I know plenty of people who say "try this bass amp, the tone controls are great". It seems like many other bass amps rely on the tone controls to get any kind of a sound at all. With an AMPEG it doesn`t matter how the tone controls are, you know you will just have serious in your face BASS.

The bass player in the band I`m in uses a mkII, & I had another friend who had a MKI.

The mkII had the valves replaced with Sovtek 6550`s & it worked fine. The worst thing about it are those white polythene connectors inside the mkII.

Definately don`t run it without a speaker or dummy load connected.

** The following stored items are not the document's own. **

Lemma map_gaps_ok f items :
  (forall prev gap t, white gap -> white (f prev gap t)) ->
  gaps_ok items -> forall prev, gaps_ok (map_gaps f prev items).
Proof.
  intros Hf. induction 1 as [|[g t] rest [Hg Ht] _ IH]; intros prev; [constructor|].
  cbn. constructor; [split; [now apply Hf|assumption]|apply IH].
Qed.

Lemma map_gaps_compose f1 f2 items : forall prev,
  map_gaps f2 prev (map_gaps f1 prev items)
  = map_gaps (fun p g t => f2 p (f1 p g t) t) prev items.
Proof.
  induction items as [|[g t] rest IH]; intros prev; [reflexivity|].
  cbn. now rewrite IH.
Qed.

Lemma last_tok_map_gaps f items : forall prev,
  last_tok prev (map_gaps f prev items) = last_tok prev items.
Proof.
  induction items as [|[g t] rest IH]; intros prev; [reflexivity|]. cbn. apply IH.
Qed.

(** [re.sub] of [\s+] by one space. *)
Lemma spaces_gap gap s :
  gap <> [] -> white gap -> stops isspace s ->
  re_sub match_spaces (py " ") O (gap ++ s)
  = py " " ++ re_sub match_spaces (py " ") O s.
Proof.
  intros Hne Hg Hs. apply re_sub_match; [assumption|].
  unfold match_spaces. rewrite run_length_gap by assumption.
  destruct gap; [congruence|reflexivity].
Qed.

Lemma spaces_word w s :
  Forall (fun c => isspace c = false) w ->
  re_sub match_spaces (py " ") O (w ++ s) = w ++ re_sub match_spaces (py " ") O s.
Proof.
  induction 1 as [|c w Hc _ IH]; [reflexivity|].
  cbn [app]. rewrite re_sub_copy; [now rewrite IH|].
  unfold match_spaces. now rewrite run_length_stop.
Qed.

Lemma tok_text_nonspace t :
  tok_ok t -> Forall (fun c => isspace c = false) (tok_text t).
Proof.
  destruct t; cbn; try (repeat constructor).
  intros [_ HF]. eapply Forall_impl; [|exact HF].
  intros c Hc. unfold word_char in Hc. now destruct (isspace c).
Qed.

Lemma collapse_items items trailing :
  gaps_ok items -> white trailing ->
  forall prev,
    re_sub match_spaces (py " ") O (render items trailing)
    = render (map_gaps (fun _ gap _ => collapse gap) prev items) (collapse trailing).
Proof.
  intros Hok Htr. induction Hok as [|[g t] rest [Hg Ht] Hrest IH]; intros prev.
  - cbn. destruct trailing as [|c tr]; [reflexivity|].
    rewrite <- (app_nil_r (c :: tr)), spaces_gap; (reflexivity || assumption || discriminate).
  - cbn [fst snd] in Hg, Ht. cbn [render map_gaps].
    rewrite <- (IH (Some t)), <- spaces_word by now apply tok_text_nonspace.
    destruct g as [|c g]; [reflexivity|].
    apply spaces_gap; [discriminate|assumption|now apply tok_text_stops].
Qed.

(** [strip] *)
Lemma lstrip_white gap s : white gap -> stops isspace s -> lstrip (gap ++ s) = s.
Proof.
  intros Hg Hs. induction Hg as [|c gap Hc _ IH].
  - destruct s as [|c s]; [reflexivity|]. cbn in *. now rewrite Hs.
  - cbn. now rewrite Hc.
Qed.

Lemma head_nonspace_stops s t : head_nonspace s -> stops isspace (s ++ t).
Proof. destruct s; [contradiction|auto]. Qed.

Lemma strip_white gap body trailing :
  white gap -> white trailing ->
  head_nonspace body -> head_nonspace (rev body) ->
  strip (gap ++ body ++ trailing) = body.
Proof.
  intros Hg Htr Hb Hr. unfold strip, rstrip.
  rewrite lstrip_white by (assumption || now apply head_nonspace_stops).
  rewrite rev_app_distr, lstrip_white.
  - apply rev_involutive.
  - apply Forall_rev. exact Htr.
  - rewrite <- (app_nil_r (rev body)). now apply head_nonspace_stops.
Qed.

Lemma render_trailing items trailing :
  render items trailing = render items [] ++ trailing.
Proof.
  induction items as [|[g t] rest IH]; [reflexivity|].
  cbn. now rewrite IH, !app_assoc.
Qed.

Lemma tok_text_head_nonspace t s : tok_ok t -> head_nonspace (tok_text t ++ s).
Proof.
  intros Hok. pose proof (tok_text_nonspace t Hok) as HF.
  destruct t; cbn in *; try reflexivity.
  destruct Hok as [Hne _]. destruct w as [|c w]; [congruence|].
  now inversion HF.
Qed.

Lemma tok_text_last_nonspace t : tok_ok t -> head_nonspace (rev (tok_text t)).
Proof.
  intros Hok. pose proof (tok_text_nonspace t Hok) as HF.
  apply Forall_rev in HF. destruct (rev (tok_text t)) as [|c s] eqn:E.
  - apply (f_equal (@rev _)) in E. rewrite rev_involutive in E. cbn in E.
    destruct t; try discriminate E. cbn in *. tauto.
  - now inversion HF.
Qed.

Lemma render_tight_last items :
  gaps_ok items -> items <> [] -> head_nonspace (rev (render_tight items)).
Proof.
  induction 1 as [|[g t] rest [Hg Ht] Hrest IH]; intros Hne; [now contradiction Hne|].
  cbn [render_tight fst snd] in *. destruct rest as [|[g' t'] rest'].
  - cbn [render]. rewrite app_nil_r. now apply tok_text_last_nonspace.
  - change (render ((g', t') :: rest') []) with (g' ++ render_tight ((g', t') :: rest')).
    rewrite !rev_app_distr, <- app_assoc.
    apply head_nonspace_app. apply IH. discriminate.
Qed.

The other good thing is the 8 x 10" cabs. The way they are split into 4 separate 2 driver sealed cabinets. If you gently push one driver in the one next to it moves out !!
 
Hi again Danny...take my word for it as I have worked on dozens of these....you have to make sure that everything is perfect on this before you fire it up for the first time after fixing it. This a very unforgiving amp if anything in it is out of whack as it is very powerful and very high voltages and currents floating around in that thing.....if something starts to go when you flip on that standby switch, it will happen so fast you won't have a chance to shut it off before the damage is done (and possibly blown up a $300 set of matched 6550's)...BTW these were also made using 6146B tubes which are literally transmitting tubes (very rugged and some people actually prefer these to the 6550 models). I have used "Winged C" tubes which are Svetlana tubes I guess (it's hard to keep up with who owns what anymore) and had very good luck...I always buy them as matched sextets....you don't want one of them hogging more than it's fair share of current.....PM me your address and I'll drop that article in the mail to you or if there is someone on the group that can accept the article, scan it and put it up somewhere, I'd be glad to do that as well......let me know
Cheers,
TP
 
The practical problem with SVTs is that they're unreliable. I don't think there's anything intrinsically wrong with them, but they're so heavy they get dropped, they get thrown around, and generally abused. When I used to play live a lot I avoided them like the plague because they always crapped out. It's a shame because they are so good sounding, but unless you're prepared to cart it around yourself they get trashed.
 
The practical problem with SVTs is that they're unreliable.

The bass player in the band I`m in has been using the same SVT for the last 14 years & it has never gone wrong since he had it serviced when he first bought it.
I agree that you want to treat it well which can be difficult with its weight, but when you look inside the thing, to me it seems to be made a lot better than some of the Marshall, fender etc amps on the market.
 
I've worked on a half dozen of them, the two sections often end up occupying the family kitchen table for a few days ... they are fantastic !!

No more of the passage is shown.